De son côté, aux manettes de l'assurance-maladie, Jean-François Mattei a fait son analyse : les dépenses de santé vont inéluctablement augmenter et, même en les maîtrisant le mieux possible avec le concours des professionnels, l'assurance-maladie, étant donné ses recettes, ne pourra pas suivre. Dans ces conditions, pourquoi ne pas appeler les organismes complémentaires - les mutuelles, les institutions de prévoyance et les sociétés d'assurance privées - à la rescousse ? Pourquoi ne pas leur demander de prendre en charge ce que ne rembourserait plus la Sécurité sociale, laquelle rétrécirait son actuel panier de soins selon des modalités qui restent à définir (on n'entrera pas ici dans le débat petit risque/gros risque, ni dans celui de la possibilité donnée aux complémentaires d'assurer au premier euro) ?

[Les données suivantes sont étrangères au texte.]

(** The inputs that concern the room [code]: a request of a socket
    bound to it, a join-room for it, the create-room that draws it,
    and a timer armed for it. *)
Definition concerns (i : Input) (w : World) (code : string) : Prop :=
  (∃ sid d, sender i = Some sid ∧ sockets w !! sid = Some d ∧ d_code d = Some code)
  ∨ (∃ sid name, i = JoinRoom sid code name)
  ∨ (∃ sid name scriptIndex, i = CreateRoom sid name scriptIndex ∧ rooms w !! code = None)
  ∨ (∃ k t, i = TimerFires k ∧ timers w !! k = Some t ∧ t_code t = code).

(** What the input [i] may have done to the player list of the room
    [code]: a join appends the joining socket, a boot by the host
    removes by name, and the disconnect of a player removes by id. *)
Definition players_step (i : Input) (w : World) (code : string) (room room' : Room) : Prop :=
  players room' = players room
  ∨ (∃ sid name,
       i = JoinRoom sid code name ∧ state room ≠ performance
       ∧ players room' = players room ++ [mkPlayer sid (trim (default "" name))])
  ∨ (∃ sid d n,
       i = BootPlayer sid n ∧ sockets w !! sid = Some d ∧ d_code d = Some code
       ∧ d_role d = Some host
       ∧ players room' = filter (λ p, p_name p ≠ n) (players room))
  ∨ (∃ sid d,
       i = Disconnect sid ∧ sockets w !! sid = Some d ∧ d_code d = Some code
       ∧ d_role d ≠ Some host
       ∧ players room' = filter (λ p, p_id p ≠ sid) (players room)).
(** [.*$] after the group: succeeds exactly without a line terminator. *)
Lemma starG_eoi (x s : string) :
  starG Dot (run [Eoi]) (Captured x) s =
    if noLineTerminator s then Some (Captured x) else None.
Proof. apply starG_end; reflexivity. Qed.

(** [\/?.*$] after the group. *)
Lemma run_tail (x s : string) :
  run [OptG (Lit "/"); StarG Dot; Eoi] (Captured x) s =
    if noLineTerminator s then Some (Captured x) else None.
Proof.
  change (run [OptG (Lit "/"); StarG Dot; Eoi] (Captured x) s)
    with (match s with
          | String c s' =>
              if matchAtom (Lit "/") c
              then orElse (starG Dot (run [Eoi]) (Captured x) s')
                          (starG Dot (run [Eoi]) (Captured x) s)
              else starG Dot (run [Eoi]) (Captured x) s
          | EmptyString => starG Dot (run [Eoi]) (Captured x) s
          end).
  destruct s as [|c s]; [reflexivity|].
  destruct (matchAtom (Lit "/") c) eqn:E; [|apply starG_eoi].
  simpl in E. apply Ascii.eqb_eq in E. subst c.
  rewrite !starG_eoi. unfold noLineTerminator. simpl.
  destruct (allChars _ s); reflexivity.
Qed.

Lemma afterGroup_spec (acc s : string) :
  afterGroup (Recording acc) s =
    match stripPrefix "/messages" s with
    | Some rest =>
        if noLineTerminator rest then Some (Captured acc) else None
    | None => None
    end.
Proof.
  unfold afterGroup.
  change (run (GClose :: lits "/messages" ++ [OptG (Lit "/"); StarG Dot; Eoi])%list
              (Recording acc) s)
    with (run (lits "/messages" ++ [OptG (Lit "/"); StarG Dot; Eoi])%list
              (Captured acc) s).
  rewrite run_lits by reflexivity.
  destruct (stripPrefix "/messages" s); [apply run_tail|reflexivity].
Qed.

Lemma parseTopic_unfold (topic : string) :
  parseTopic topic =
    match stripPrefix "channels/" topic with
    | Some s =>
        match plusL Dot afterGroup (Recording "") s with
        | Some (Captured x) => Some x
        | Some _ => Some ""
        | None => None
        end
    | None => None
    end.
Proof.
  unfold parseTopic, execAnchored, topicRegex.
  rewrite run_lits by reflexivity.
  destruct (stripPrefix "channels/" topic); reflexivity.
Qed.

Lemma plusL_cons (a : atom) (k : capture -> string -> option capture)
    (g : capture) (c : ascii) (s : string) :
  plusL a k g (String c s) =
    if matchAtom a c
    then orElse (k (record c g) s) (plusL a k (record c g) s)
    else None.
Proof. reflexivity. Qed.
Lemma first_keyword_dict_set (d : list (str * str)) (k n : str) :
  Forall (λ kv, kv.2 = get_norm kv.1) d →
  first_keyword (dict_set d k (get_norm k)) n =
  match first_keyword d n with
  | Some x => Some x
  | None => if contains (get_norm k) n then Some k else None
  end.
Proof.
  unfold first_keyword. induction 1 as [|[k' v'] d Hkv Hd IH]; simpl in *.
  - by destruct (contains (get_norm k) n).
  - subst v'. case_decide as Hk; simpl.
    + subst k'. destruct (contains (get_norm k) n) eqn:E; simpl; [done|].
      destruct (List.find _ d) as [[? ?]|] eqn:F; simpl; [done|].
      done.
    + destruct (contains (get_norm k') n); simpl; [done|]. apply IH.
Qed.

Lemma dict_set_keys (d : list (str * str)) (k : str) (seen : list str) :
  Forall (λ kv, kv.2 = get_norm kv.1 ∧ kv.1 ∈ seen) d →
  Forall (λ kv, kv.2 = get_norm kv.1 ∧ kv.1 ∈ seen ++ [k]) (dict_set d k (get_norm k)).
Proof.
  induction 1 as [|[k' v'] d [Hv Hin] Hd IH]; simpl in *.
  - constructor; [|done]. split; [done|]. set_solver.
  - case_decide; constructor; simpl; try done.
    + subst. split; [done|]. set_solver.
    + eapply Forall_impl; [exact Hd|]. intros ? [? ?]. split; [done|]. set_solver.
    + split; [done|]. set_solver.
Qed.

Lemma dict_inv_step (d : list (str * str)) (seen : list str) (k : str) :
  dict_inv d seen → dict_inv (dict_set d k (get_norm k)) (seen ++ [k]).
Proof.
  intros [Hd Hfind]. split; [by apply dict_set_keys|].
  intros n. rewrite first_keyword_dict_set, Hfind, find_app_l.
  - simpl. done.
  - eapply Forall_impl; [exact Hd|]. by intros ? [? ?].
Qed.

Lemma dict_inv_foldl (keywords : list str) (d : list (str * str)) (seen : list str) :
  dict_inv d seen →
  dict_inv (foldl (λ d k, dict_set d k (get_norm k)) d keywords) (seen ++ keywords).
Proof.
  revert d seen. induction keywords as [|k keywords IH]; intros d seen Hd; simpl.
  - by rewrite app_nil_r.
  - replace (seen ++ k :: keywords) with ((seen ++ [k]) ++ keywords)
      by by rewrite <- app_assoc.
    by apply IH, dict_inv_step.
Qed.
(** C8: the user selects [svNetwork] on a mounted card whose two [svMain]
    fetches (requests 0 and 1, both with path parameter [thread = svMain])
    may still be pending.  The selection sends request 2, a GET of
    [/perfChartData/:thread/] with [thread = svNetwork], and no other request
    is sent.  Whatever the [svMain] fetches deliver and whenever they do it,
    before the selection, between the selection and the response [d] to
    request 2, or after it, the card shows a chart labelled [svNetwork] whose
    data has the content of [d]: [d] itself, or the object already in the
    cache entry when the fetch layer's [compare], a deep equality, found [d]
    equal to it.  A fetch layer that writes every outcome into the cache
    guarantees this up to the arrival of the next stale response; one that
    drops stale data guarantees it for good. *)
Theorem last_selection_wins (policy : StalePolicy) (dark : bool) (d : ObjRef)
    (before between after : list CardEvent) :
  (∀ a b, compare a b = true → apiStore a = apiStore b) →
  forallb (earlierThan 2) before = true →
  forallb (earlierThan 2) between = true →
  forallb (earlierThan 2) after = true →
  (policy = WriteEvery → after = []) →
  let s :=
    cardRun compare policy (mount dark)
      (before ++ SelectThread Item_svNetwork :: between
              ++ FetchSettled 2 (Resolves (Some d)) :: after) in
  ∃ r0 r1 r2 props shown,
    requests s = [r0; r1; r2]
    ∧ pathParams r0 !! "thread" = Some "svMain"
    ∧ pathParams r1 !! "thread" = Some "svMain"
    ∧ method r2 = "GET"
    ∧ path r2 = "/perfChartData/:thread/"
    ∧ pathParams r2 !! "thread" = Some "svNetwork"
    ∧ contentNode s = ChartElement props
    ∧ threadName props = "svNetwork"
    ∧ apiData props = Some shown
    ∧ apiStore shown = apiStore d.
Proof.
  intros Hcompare Hbefore Hbetween Hafter Hpol. cbv zeta.
  rewrite cardRun_app.
  destruct (earlier_events_preserve compare policy 2 before (mount dark) Hbefore)
    as (Hsel & Hreq & _ & _).
  set (s1 := cardRun compare policy (mount dark) before) in *.
  change (cardRun compare policy s1 (SelectThread Item_svNetwork :: ?evs))
    with (cardRun compare policy
            (cardStep compare policy s1 (SelectThread Item_svNetwork)) evs).
  set (s2 := cardStep compare policy s1 (SelectThread Item_svNetwork)).
  assert (Hs2 : selectedThread s2 = "svNetwork" ∧ latestFetch s2 = Some 2
                ∧ 2 ∈ inFlight s2
                ∧ requests s2 = [chartApi "svMain"; chartApi "svMain";
                                 chartApi "svNetwork"]).
  { unfold s2. simpl. rewrite Hsel. simpl. rewrite Hreq, mount_requests.
    repeat split. set_solver. }
  destruct Hs2 as (Hsel2 & Hlatest2 & Hfl2 & Hreq2).
  rewrite cardRun_app.
  destruct (earlier_events_preserve compare policy 2 between s2 Hbetween)
    as (Hsel3 & Hreq3 & Hlatest3 & Hfl3).
  set (s3 := cardRun compare policy s2 between) in *.
  change (cardRun compare policy s3 (FetchSettled 2 ?o :: ?evs))
    with (cardRun compare policy
            (cardStep compare policy s3 (FetchSettled 2 o)) evs).
  set (s4 := cardStep compare policy s3 (FetchSettled 2 (Resolves (Some d)))).
  assert (Hs4 : selectedThread s4 = "svNetwork" ∧ latestFetch s4 = Some 2
                ∧ requests s4 = requests s2
                ∧ ∃ shown, data (swrChartApiResp s4) = Some shown
                           ∧ apiStore shown = apiStore d).
  { unfold s4. simpl. rewrite decide_True by (apply Hfl3; [lia | assumption]).
    simpl. rewrite Hsel3, Hsel2, Hlatest3, Hlatest2, Hreq3.
    repeat split.
    assert (Hw : writes policy (Some 2) 2 (inl d) = true)
      by (destruct policy; reflexivity).
    rewrite Hw.
    destruct (data (swrChartApiResp s3)) as [cached |]; simpl; [| eauto].
    destruct (compare cached d) eqn:Hsame; [| eauto].
    exists cached. split; [reflexivity | by apply Hcompare]. }
  destruct Hs4 as (Hsel4 & Hlatest4 & Hreq4 & shown & Hdata4 & Hshown).
  destruct (earlier_events_preserve compare policy 2 after s4 Hafter)
    as (Hsel5 & Hreq5 & _ & _).
  assert (Hdata5 : data (swrChartApiResp (cardRun compare policy s4 after))
                   = Some shown).
  { destruct (decide (policy = WriteEvery)) as [Hw | Hw].
    - rewrite (Hpol Hw). exact Hdata4.
    - by apply (stale_outcomes_keep_data compare policy 2). }
  exists (chartApi "svMain"), (chartApi "svMain"), (chartApi "svNetwork").
  eexists. exists shown.
  split; [by rewrite Hreq5, Hreq4, Hreq2 |].
  repeat (split; [reflexivity |]).
  split; [unfold contentNode; rewrite Hdata5; reflexivity |].
  simpl. rewrite Hsel5, Hsel4. repeat split. exact Hshown.
Qed.
(** X6. Simulated trading stops itself after three fills.  Take a user in
    simulated mode whose document is reloaded from the collection before each
    webhook signal.  Once three signals have been executed, the reloaded user
    has at least three consecutive losses, and every further signal is thrown
    out by a guard without touching the collections or the exchange: nothing
    in the execution path ever books a win. *)
Theorem three_simulated_fills_stop_webhooks
    env uid w0 u0 raw1 t1 w1 u1 raw2 t2 w2 u2 raw3 t3 w3 u3 raw4
    (Hwf : idsArePositions (trades w0))
    (Hsim : negb (paperTradingMode u0) && deltaConnected u0 = false)
    (L0 : findUser uid w0 = Some u0)
    (R1 : processWebhookSignal env u0 raw1 w0 = (Returned t1, w1))
    (L1 : findUser uid w1 = Some u1)
    (R2 : processWebhookSignal env u1 raw2 w1 = (Returned t2, w2))
    (L2 : findUser uid w2 = Some u2)
    (R3 : processWebhookSignal env u2 raw3 w2 = (Returned t3, w3))
    (L3 : findUser uid w3 = Some u3) :
  (3 <= consecutiveLosses u3)%nat /\
  exists e, processWebhookSignal env u3 raw4 w3 = (Thrown e, w3).
Proof.
  pose proof (findUser_id _ _ _ L0) as I0.
  rewrite <- I0 in L0.
  destruct (webhook_fill_step env u0 raw1 w0 t1 w1 Hwf Hsim L0 R1)
    as (Hwf1 & u1' & F1 & C1 & S1).
  rewrite I0 in F1. rewrite F1 in L1. injection L1 as ->.
  pose proof (findUser_id _ _ _ F1) as I1. rewrite <- I1 in F1.
  destruct (webhook_fill_step env u1 raw2 w1 t2 w2 Hwf1 S1 F1 R2)
    as (Hwf2 & u2' & F2 & C2 & S2).
  rewrite I1 in F2. rewrite F2 in L2. injection L2 as ->.
  pose proof (findUser_id _ _ _ F2) as I2. rewrite <- I2 in F2.
  destruct (webhook_fill_step env u2 raw3 w2 t3 w3 Hwf2 S2 F2 R3)
    as (Hwf3 & u3' & F3 & C3 & S3).
  rewrite I2 in F3. rewrite F3 in L3. injection L3 as ->.
  assert (Hstreak : (3 <= consecutiveLosses u3)%nat) by lia.
  split; [exact Hstreak|].
  destruct (processWebhookSignal_cases env u3 raw4 w3)
    as [[_ E] | (parsed & _ & [[_ E] | [_ [[_ E] | [_ [[_ E] | [Hlt _]]]]]])];
    try (eexists; exact E).
  exfalso. lia.
Qed.

Lemma three_simulated_fills_stop_webhooks_witness :
  exists e,
    processWebhookSignal Scenario.deadExchange
      (mkUser 7 ["BTC"%string; "ETH"%string] true true false None None
              (mkRisk 1000 10 5) 3 0 0 0 (Some 43200000%Z) 3)
      Scenario.buyBTC
      (Engine.processWebhookSignals Scenario.deadExchange
         [(Scenario.paperUser, Scenario.buyBTC);
          (mkUser 7 ["BTC"%string; "ETH"%string] true true false None None
                  (mkRisk 1000 10 5) 1 0 0 0 (Some 43200000%Z) 1,
           Scenario.buyBTCBig);
          (mkUser 7 ["BTC"%string; "ETH"%string] true true false None None
                  (mkRisk 1000 10 5) 2 0 0 0 (Some 43200000%Z) 2,
           Scenario.buyBTCAtMarket)]
         Scenario.emptyWorld)
    = (Thrown e,
       Engine.processWebhookSignals Scenario.deadExchange
         [(Scenario.paperUser, Scenario.buyBTC);
          (mkUser 7 ["BTC"%string; "ETH"%string] true true false None None
                  (mkRisk 1000 10 5) 1 0 0 0 (Some 43200000%Z) 1,
           Scenario.buyBTCBig);
          (mkUser 7 ["BTC"%string; "ETH"%string] true true false None None
                  (mkRisk 1000 10 5) 2 0 0 0 (Some 43200000%Z) 2,
           Scenario.buyBTCAtMarket)]
         Scenario.emptyWorld).
Proof.
  refine (proj2 (three_simulated_fills_stop_webhooks Scenario.deadExchange 7
            Scenario.emptyWorld Scenario.paperUser
            Scenario.buyBTC _ _ _
            Scenario.buyBTCBig _ _ _
            Scenario.buyBTCAtMarket _ _ _
            Scenario.buyBTC
            _ eq_refl eq_refl (surjective_pairing _) _ _ _ _ _)).
  - intros i t Hi. destruct i; discriminate.
  - vm_compute. reflexivity.
  - vm_compute. reflexivity.
  - vm_compute. reflexivity.
  - vm_compute. reflexivity.
  - vm_compute. reflexivity.
Defined.

End LockoutFacts.

(** ** Sizing and live orders *)

Section SizingFacts.
Import Model TradingService.

(** X8. A symbol outside the five-entry product table is ordered as
    product 1, the product of BTCUSDT: with both API keys present,
    [executeDeltaOrder] posts the trade under product id 1, and every product
    id sent lies between 1 and 5. *)
Theorem unlisted_symbol_ordered_as_product_1 env user trade w
    (Hkeys : truthyStr (deltaApiKey user) && truthyStr (deltaApiSecret user) = true)
    (Hunlisted : existsb (String.eqb (symbol trade))
                   ["ETHUSDT"; "ADAUSDT"; "DOTUSDT"; "LINKUSDT"]%string = false) :
  calls (snd (executeDeltaOrder env user trade w))
    = calls w ++ [OrderRequest 1 trade] /\
  (forall s, (1 <= getProductId s <= 5)%nat).
Proof.
  split.
  - unfold executeDeltaOrder. rewrite Hkeys.
    unfold bind, request, modify, ret, throw. simpl.
    assert (E : getProductId (symbol trade) = 1%nat).
    { simpl in Hunlisted. rewrite !orb_false_iff in Hunlisted.
      destruct Hunlisted as (H2 & H3 & H4 & H5 & _).
      unfold getProductId. rewrite H2, H3, H4, H5.
      destruct (String.eqb (symbol trade) "BTCUSDT"); reflexivity. }
    rewrite E. destruct (placeOrder env trade); reflexivity.
  - intro s. unfold getProductId.
    repeat match goal with
           | |- context [if ?b then _ else _] => destruct b
           end; lia.
Qed.
(** * IKAR DAW: the audio scheduling engine, its offline renderer and the
      WAV encoder, embedded from [src/utils/audio-engine.ts], with the two
      UI handlers of the main component that drive sample loading and AI
      chord generation. *)

From Stdlib Require Import ZArith QArith Qround Lia Bool String.
From stdpp Require Import base list strings.

Local Open Scope Z_scope.

(** ** WAV encoding ([audioBufferToWav]) *)
Module Wav.

(** The numbers the encoder computes with. Channel data is a Float32Array,
    so every finite sample is a dyadic rational with a 24-bit significand;
    the sum [0.5 + s], the products [s * 32768] and [s * 32767] and the
    truncation [| 0] are then exact in double precision, and [Fin] carries
    the exact value. [NaN] also stands for [undefined] once it reaches
    [Math.min]. *)
Inductive jsnum : Type :=
  | Fin (q : Q)
  | PosInf
  | NegInf
  | NaN.

Definition Qltb (x y : Q) : bool :=
  Qnum x * Zpos (Qden y) <? Qnum y * Zpos (Qden x).

Definition Math_min (a b : jsnum) : jsnum :=
  match a, b with
  | NaN, _ | _, NaN => NaN
  | NegInf, _ | _, NegInf => NegInf
  | PosInf, x | x, PosInf => x
  | Fin x, Fin y => if Qltb y x then Fin y else Fin x
  end.

Definition Math_max (a b : jsnum) : jsnum :=
  match a, b with
  | NaN, _ | _, NaN => NaN
  | PosInf, _ | _, PosInf => PosInf
  | NegInf, x | x, NegInf => x
  | Fin x, Fin y => if Qltb x y then Fin y else Fin x
  end.

Definition js_add (a b : jsnum) : jsnum :=
  match a, b with
  | NaN, _ | _, NaN => NaN
  | PosInf, NegInf | NegInf, PosInf => NaN
  | PosInf, _ | _, PosInf => PosInf
  | NegInf, _ | _, NegInf => NegInf
  | Fin x, Fin y => Fin (x + y)
  end.

Definition Qsign (x : Q) : Z := Z.sgn (Qnum x).

Definition js_inf (sign : Z) : jsnum :=
  if sign =? 0 then NaN else if sign <? 0 then NegInf else PosInf.

Definition js_mul (a b : jsnum) : jsnum :=
  match a, b with
  | NaN, _ | _, NaN => NaN
  | Fin x, Fin y => Fin (x * y)
  | Fin x, PosInf | PosInf, Fin x => js_inf (Qsign x)
  | Fin x, NegInf | NegInf, Fin x => js_inf (- Qsign x)
  | PosInf, PosInf | NegInf, NegInf => PosInf
  | PosInf, NegInf | NegInf, PosInf => NegInf
  end.

Definition js_lt (a b : jsnum) : bool :=
  match a, b with
  | NaN, _ | _, NaN => false
  | Fin x, Fin y => Qltb x y
  | NegInf, NegInf | PosInf, _ => false
  | NegInf, _ | _, PosInf => true
  | Fin _, NegInf => false
  end.

(** [x | 0]: ToInt32, truncation toward zero then wrap-around to 32 bits. *)
Definition Qtrunc (q : Q) : Z := Z.quot (Qnum q) (Zpos (Qden q)).

Definition wrap_signed (bits : Z) (z : Z) : Z :=
  let m := z mod 2 ^ bits in
  if m <? 2 ^ (bits - 1) then m else m - 2 ^ bits.

Definition ToInt32 (x : jsnum) : Z :=
  match x with
  | Fin q => wrap_signed 32 (Qtrunc q)
  | _ => 0
  end.

(** The DataView over the output ArrayBuffer and the write position [pos]
    that [setUint16], [setUint32] and the sample loop share. *)
Record Writer : Type := mkWriter {
  view : list Z;
  pos : nat
}.

(** Little-endian store of the low [n] bytes of [v] at offset [p]. *)
Fixpoint store_le (n : nat) (v : Z) (p : nat) (bytes : list Z) : list Z :=
  match n with
  | O => bytes
  | S n' => store_le n' (v / 256) (S p) (<[p := v mod 256]> bytes)
  end.

Definition setUint16 (data : Z) (w : Writer) : Writer :=
  {| view := store_le 2 (data mod 2 ^ 16) (pos w) (view w);
     pos := (pos w + 2)%nat |}.

Definition setUint32 (data : Z) (w : Writer) : Writer :=
  {| view := store_le 4 (data mod 2 ^ 32) (pos w) (view w);
     pos := (pos w + 4)%nat |}.

(** [view.setInt16(pos, sample, true); pos += 2] *)
Definition setInt16 (sample : Z) (w : Writer) : Writer :=
  {| view := store_le 2 (sample mod 2 ^ 16) (pos w) (view w);
     pos := (pos w + 2)%nat |}.

Record AudioBuffer : Type := mkAudioBuffer {
  sampleRate : Z;
  length : nat;
  channelData : list (list jsnum)
}.

Definition numberOfChannels (buffer : AudioBuffer) : nat :=
  List.length (channelData buffer).

(** [channels[i][offset]]; past the end the read is [undefined]. *)
Definition sample_at (channel : list jsnum) (offset : nat) : jsnum :=
  default NaN (channel !! offset).

Definition clamp (x : jsnum) : jsnum :=
  Math_max (Fin (-1)) (Math_min (Fin 1) x).

(** [(0.5 + sample < 0 ? sample * 32768 : sample * 32767) | 0] *)
Definition scale (sample : jsnum) : Z :=
  ToInt32 (if js_lt (js_add (Fin (1 # 2)) sample) (Fin 0)
           then js_mul sample (Fin 32768)
           else js_mul sample (Fin 32767)).

Definition encode_sample (x : jsnum) : Z := scale (clamp x).

Definition write_frame (channels : list (list jsnum)) (offset : nat)
    (w : Writer) : Writer :=
  fold_left (fun w ch => setInt16 (encode_sample (sample_at ch offset)) w)
            channels w.

(** [while (pos < length) { for each channel ...; offset++ }]; the fuel is
    the number of frames, which [write_loop_done] shows to be enough. *)
Fixpoint write_loop (fuel : nat) (channels : list (list jsnum))
    (len offset : nat) (w : Writer) : Writer :=
  match fuel with
  | O => w
  | S fuel' =>
      if (pos w <? len)%nat
      then write_loop fuel' channels len (S offset)
             (write_frame channels offset w)
      else w
  end.

Definition write_header (numOfChan : nat) (rate : Z) (len : nat)
    (w : Writer) : Writer :=
  let w := setUint32 0x46464952 w in
  let w := setUint32 (Z.of_nat len - 8) w in
  let w := setUint32 0x45564157 w in
  let w := setUint32 0x20746d66 w in
  let w := setUint32 16 w in
  let w := setUint16 1 w in
  let w := setUint16 (Z.of_nat numOfChan) w in
  let w := setUint32 rate w in
  let w := setUint32 (rate * 2 * Z.of_nat numOfChan) w in
  let w := setUint16 (Z.of_nat numOfChan * 2) w in
  let w := setUint16 16 w in
  let w := setUint32 0x61746164 w in
  setUint32 (Z.of_nat len - Z.of_nat (pos w) - 4) w.

Definition wav_length (buffer : AudioBuffer) : nat :=
  (length buffer * numberOfChannels buffer * 2 + 44)%nat.

Definition encode (buffer : AudioBuffer) : Writer :=
  let numOfChan := numberOfChannels buffer in
  let len := wav_length buffer in
  let w := {| view := replicate len 0; pos := 0 |} in
  let w := write_header numOfChan (sampleRate buffer) len w in
  write_loop (length buffer) (channelData buffer) len 0 w.

Definition audioBufferToWav (buffer : AudioBuffer) : list Z :=
  view (encode buffer).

Ce faisant, les Français resteront en théorie couverts comme auparavant, sans payer plus cher pour la Sécurité sociale - même si, qu'ils soient mutualistes ou assurés, leurs cotisations ou leurs primes risquent d'exploser, ainsi que le fait remarquer le délégué national du Parti socialiste aux questions de santé, le Dr Claude Pigement, et même si on leur propose des contrats à géométrie très variable.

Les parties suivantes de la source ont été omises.